Nonetheless it looks like Summers is likely still going to come down for the TPP. His rationale is that a deal has large potential gains for the United States by making East Asian markets more open to the United States.
This is hard to see. Most of these markets are already largely open, so there will not be much gain from removing whatever barriers still exist to exporting to countries like Australia. Some of the other countries, most notably Vietnam, still have substantial barriers, but it’s difficult to see large gains given their limited size.
In the case of Vietnam, our current exports are around $35 billion a year. Suppose this increases by 30 percent as a result of the TPP. (This would be a large increase; remember barriers to its imports from other countries are falling as well.) This would translate into a bit more than $10 billion a year in additional exports to Vietnam. If we assume that we get 20 percent more from selling these exports to Vietnam than they would otherwise fetch (a quite large premium) that would translate into $2 billion a year. That is equal to 0.01 percent of GDP.
Of course there will be gains from openings with other countries but the total is not likely to be very impressive. A study published by the Peterson Institute for International Economics put the gains from the TPP at $77 billion a year. This is equal to about 0.4 percent of GDP. That’s not trivial, but not exactly a sea change in terms of American prosperity. (It’s equal to about 2 months of normal growth.) And remember, the projection is that we don’t see this full gain for a decade or more. Also, this says nothing about the distribution of the gains, which may go disproportionately to those at the top. (The model assumes full employment.)
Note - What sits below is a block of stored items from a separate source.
(* ===== verification/Services.v ===== *)
(** * Services: service definitions, the service map and service advertisements

    `websocket/service.rs` ([Service], [ServiceMap]), `service/schema.rs`, the
    advertisement builder of `protocol/common/server/advertise_services.rs`
    and its use in `websocket/advertise.rs`.  A service's handler is user code:
    a call of it is an event of Server.v, so [Service] keeps no handler. *)

From S2P Require Import Prelude Bytes Messages Channel Advertise.
Local Open Scope string_scope.

(** ** Service schemas and services *)

Abbreviation ServiceId := Z.
Abbreviation CallId := Z.

Record MessageSchema := { ms_encoding : string; ms_schema : Schema }.
Record ServiceSchema := {
  ss_name : string;
  ss_request : option MessageSchema;
  ss_response : option MessageSchema
}.
Definition ServiceSchema_new (name : string) : ServiceSchema :=
  {| ss_name := name; ss_request := None; ss_response := None |}.
Definition with_request (encoding : string) (schema : Schema) (s : ServiceSchema)
    : ServiceSchema :=
  {| ss_name := ss_name s;
     ss_request := Some {| ms_encoding := encoding; ms_schema := schema |};
     ss_response := ss_response s |}.
Definition with_response (encoding : string) (schema : Schema) (s : ServiceSchema)
    : ServiceSchema :=
  {| ss_name := ss_name s; ss_request := ss_request s;
     ss_response := Some {| ms_encoding := encoding; ms_schema := schema |} |}.

Record Service := { svc_id : ServiceId; svc_name : string; svc_schema : ServiceSchema }.
Definition request_encoding (s : Service) : option string :=
  ms_encoding <$> ss_request (svc_schema s).
Definition response_encoding (s : Service) : option string :=
  ms_encoding <$> ss_response (svc_schema s).

(** [ServiceId::next]: the counter wraps, and id 0 is a panic. *)
Definition ServiceId_next (counter : Z) : result string (ServiceId * Z) :=
  if bool_decide (counter = 0%Z) then Panic else Ok (counter, wrap 32 (counter + 1)).

(** ** [ServiceMap] *)

Record ServiceMap := { sm_id : gmap ServiceId Service; sm_name : gmap string ServiceId }.
Definition ServiceMap_default : ServiceMap := {| sm_id := ∅; sm_name := ∅ |}.

(** Both [assert!]s: the previous entry under the name, then under the id. *)
Definition ServiceMap_insert {E} (service : Service) (m : ServiceMap) : result E ServiceMap :=
  match sm_name m !! svc_name service with
  | Some _ => Panic
  | None =>
    match sm_id m !! svc_id service with
    | Some _ => Panic
    | None => Ok {| sm_id := <[svc_id service := service]> (sm_id m);
                    sm_name := <[svc_name service := svc_id service]> (sm_name m) |}
    end
  end.

Fixpoint ServiceMap_extend {E} (services : list Service) (m : ServiceMap) : result E ServiceMap :=
  match services with
  | [] => Ok m
  | service :: services => m ← ServiceMap_insert service m; ServiceMap_extend services m
  end.
Definition ServiceMap_from_iter {E} (services : list Service) : result E ServiceMap :=
  ServiceMap_extend services ServiceMap_default.

Definition remove_by_name (name : string) (m : ServiceMap) : option Service * ServiceMap :=
  match sm_name m !! name with
  | Some id => (sm_id m !! id,
                {| sm_id := delete id (sm_id m); sm_name := delete name (sm_name m) |})
  | None => (None, m)
  end.

Definition contains_name (name : string) (m : ServiceMap) : bool :=
  bool_decide (is_Some (sm_name m !! name)).
Definition contains_id (id : ServiceId) (m : ServiceMap) : bool :=
  bool_decide (is_Some (sm_id m !! id)).
Definition ServiceMap_values (m : ServiceMap) : list Service := (map_to_list (sm_id m)).*2.
Definition get_by_id (id : ServiceId) (m : ServiceMap) : option Service := sm_id m !! id.

(** ** Advertisements *)

Section codec.
Context `{HB : Base64}.

(** [advertise_services::Service::new], [with_request], [with_response] and
    [MessageSchema::schema]. *)
Definition WireService_new (id : Z) (name type : string) : WireService :=
  {| wsv_id := id; wsv_name := name; wsv_type := type; wsv_request := None;
     wsv_request_schema := Some ""; wsv_response := None; wsv_response_schema := Some "" |}.
Definition WireService_with_request (encoding : string) (schema : Schema) (s : WireService)
    : result EncodeError WireService :=
  data ← encode_schema_data (sch_encoding schema) (sch_data schema);
  Ok {| wsv_id := wsv_id s; wsv_name := wsv_name s; wsv_type := wsv_type s;
        wsv_request := Some {| wms_encoding := encoding; wms_schema_name := sch_name schema;
          wms_schema_encoding := sch_encoding schema; wms_schema := data |};
        wsv_request_schema := None;
        wsv_response := wsv_response s; wsv_response_schema := wsv_response_schema s |}.
Definition WireService_with_response (encoding : string) (schema : Schema) (s : WireService)
    : result EncodeError WireService :=
  data ← encode_schema_data (sch_encoding schema) (sch_data schema);
  Ok {| wsv_id := wsv_id s; wsv_name := wsv_name s; wsv_type := wsv_type s;
        wsv_request := wsv_request s; wsv_request_schema := wsv_request_schema s;
        wsv_response := Some {| wms_encoding := encoding; wms_schema_name := sch_name schema;
          wms_schema_encoding := sch_encoding schema; wms_schema := data |};
        wsv_response_schema := None |}.
Definition WireMessageSchema_schema (s : WireMessageSchema) : result DecodeError (list byte) :=
  decode_schema_data (wms_schema_encoding s) (wms_schema s).
Definition Schema_of_WireMessageSchema (s : WireMessageSchema) : result DecodeError Schema :=
  schema ← WireMessageSchema_schema s;
  Ok {| sch_name := wms_schema_name s; sch_encoding := wms_schema_encoding s;
        sch_data := schema |}.

(** [TryFrom<&Service> for advertise_services::Service]. *)
Definition WireService_try_from (s : Service) : result EncodeError WireService :=
  let service := WireService_new (svc_id s) (svc_name s) (ss_name (svc_schema s)) in
  service ← match ss_request (svc_schema s) with
            | Some request =>
              WireService_with_request (ms_encoding request) (ms_schema request) service
            | None => Ok service
            end;
  match ss_response (svc_schema s) with
  | Some response =>
    WireService_with_response (ms_encoding response) (ms_schema response) service
  | None => Ok service
  end.
Definition maybe_advertise_service (service : Service) : option WireService :=
  result_ok (WireService_try_from service).
Definition advertise_services (services : list Service) : AdvertiseServices :=
  {| as_services := omap maybe_advertise_service services |}.

(** A service can be advertised when its schemas are text or binary. *)
Definition part_encodable (s : option MessageSchema) : bool :=
  match s with Some s => schema_encodable (ms_schema s) | None => true end.
Definition svc_advertisable (s : Service) : bool :=
  part_encodable (ss_request (svc_schema s)) && part_encodable (ss_response (svc_schema s)).

(** What a client reads from one half of an advertisement. *)
Definition decode_part (s : option WireMessageSchema)
    : result DecodeError (option MessageSchema) :=
  match s with
  | Some w => schema ← Schema_of_WireMessageSchema w;
              Ok (Some {| ms_encoding := wms_encoding w; ms_schema := schema |})
  | None => Ok None
  end.
End codec.

(** ** Well-formed maps *)

Record sm_wf (m : ServiceMap) : Prop := {
  smw_id : ∀ id s, sm_id m !! id = Some s → svc_id s = id ∧ sm_name m !! svc_name s = Some id;
  smw_name : ∀ n id, sm_name m !! n = Some id → ∃ s, sm_id m !! id = Some s ∧ svc_name s = n
}.

Lemma sm_wf_default : sm_wf ServiceMap_default.
Proof. split; intros *; cbn; by rewrite lookup_empty. Qed.

Lemma ServiceMap_insert_fresh {E} s m :
  contains_name (svc_name s) m = false → contains_id (svc_id s) m = false →
  ServiceMap_insert (E := E) s m =
    Ok {| sm_id := <[svc_id s := s]> (sm_id m); sm_name := <[svc_name s := svc_id s]> (sm_name m) |}.
Proof.
  unfold contains_name, contains_id, ServiceMap_insert.
  rewrite !bool_decide_eq_false. by intros ->%eq_None_not_Some ->%eq_None_not_Some.
Qed.

Lemma ServiceMap_insert_wf {E} s m m' :
  sm_wf m → ServiceMap_insert (E := E) s m = Ok m' → sm_wf m'.
Proof.
  intros [Hi Hn]. unfold ServiceMap_insert.
  destruct (sm_name m !! svc_name s) eqn:En; [done|].
  destruct (sm_id m !! svc_id s) eqn:Ei; [done|]. intros [= <-]. split; cbn.
  - intros id t [[<- <-]|[Hne Ht]]%lookup_insert_Some; [by rewrite lookup_insert_eq|].
    destruct (Hi _ _ Ht) as [<- Hnt]. rewrite lookup_insert_ne; [done|]. congruence.
  - intros n id [[<- <-]|[Hne Ht]]%lookup_insert_Some; [exists s; by rewrite lookup_insert_eq|].
    destruct (Hn _ _ Ht) as (t & Ht' & <-). exists t. rewrite lookup_insert_ne; [done|]. congruence.
Qed.

Lemma remove_by_name_spec n m :
  sm_wf m →
  let '(o, m') := remove_by_name n m in
  sm_wf m' ∧
  (∀ id s, sm_id m' !! id = Some s ↔ sm_id m !! id = Some s ∧ svc_name s ≠ n) ∧
  (∀ s, o = Some s ↔ sm_id m !! svc_id s = Some s ∧ svc_name s = n).
Proof.
  intros [Hi Hn]. unfold remove_by_name. destruct (sm_name m !! n) as [i|] eqn:En.
  - destruct (Hn _ _ En) as (s & Hs & <-). destruct (Hi _ _ Hs) as [<- _].
    assert (Hname : ∀ id t, sm_id m !! id = Some t → id ≠ svc_id s ↔ svc_name t ≠ svc_name s).
    { intros id t Ht. destruct (Hi _ _ Ht) as [<- Hnt]. split; [|congruence].
      intros Hne E. rewrite E in Hnt. congruence. }
    split_and!.
    + split; cbn.
      * intros id t [Hne Ht]%lookup_delete_Some. destruct (Hi _ _ Ht) as [? Hnt].
        split; [done|]. rewrite lookup_delete_ne; [done|].
        apply not_eq_sym. eapply Hname; eauto.
      * intros n id [Hne Ht]%lookup_delete_Some. destruct (Hn _ _ Ht) as (t & Ht' & <-).
        exists t. rewrite lookup_delete_ne; [done|]. apply not_eq_sym. eapply Hname; eauto.
    + intros id t. cbn. rewrite lookup_delete_Some. split; intros [? Ht].
      * split; [done|]. eapply Hname; eauto.
      * split; [|done]. apply not_eq_sym. eapply Hname; eauto.
    + intros t. rewrite Hs. split; [by intros [= <-]|]. intros [Ht Hnt].
      destruct (decide (svc_id t = svc_id s)) as [E|E]; [congruence|].
      by apply (Hname _ _ Ht) in E.
  - split_and!; [done| |].
    + intros id s. split; [|tauto]. intros Hs. split; [done|]. intros <-.
      destruct (Hi _ _ Hs). congruence.
    + intros s. split; [done|]. intros [Hs <-]. destruct (Hi _ _ Hs). congruence.
Qed.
Furthermore, this estimate took no account of measures that will almost surely slow growth, most notably higher drug prices due to stronger patent protections and higher prices for other goods due to stronger copyright protection. These increased protections have the same impact as imposing large excise taxes on the items covered. (The impact of patents on drug prices is comparable to taxes in the range of 1,000-10,000 percent.)
There is an argument that these measures will provide more incentive to innovate and do creative work, but don’t hold your breath on that one. When we retroactively increased the length of copyright protection from 75 to 95 years, did we give a lot of incentive to people in 1920 to do more creative work?
Anyhow, it is likely that the actual deal will have bad provisions on drugs, will include large corporate giveaways on the regulatory front, and have nothing on currency. For this reason, the TPP looks like lots of downside with not much upside.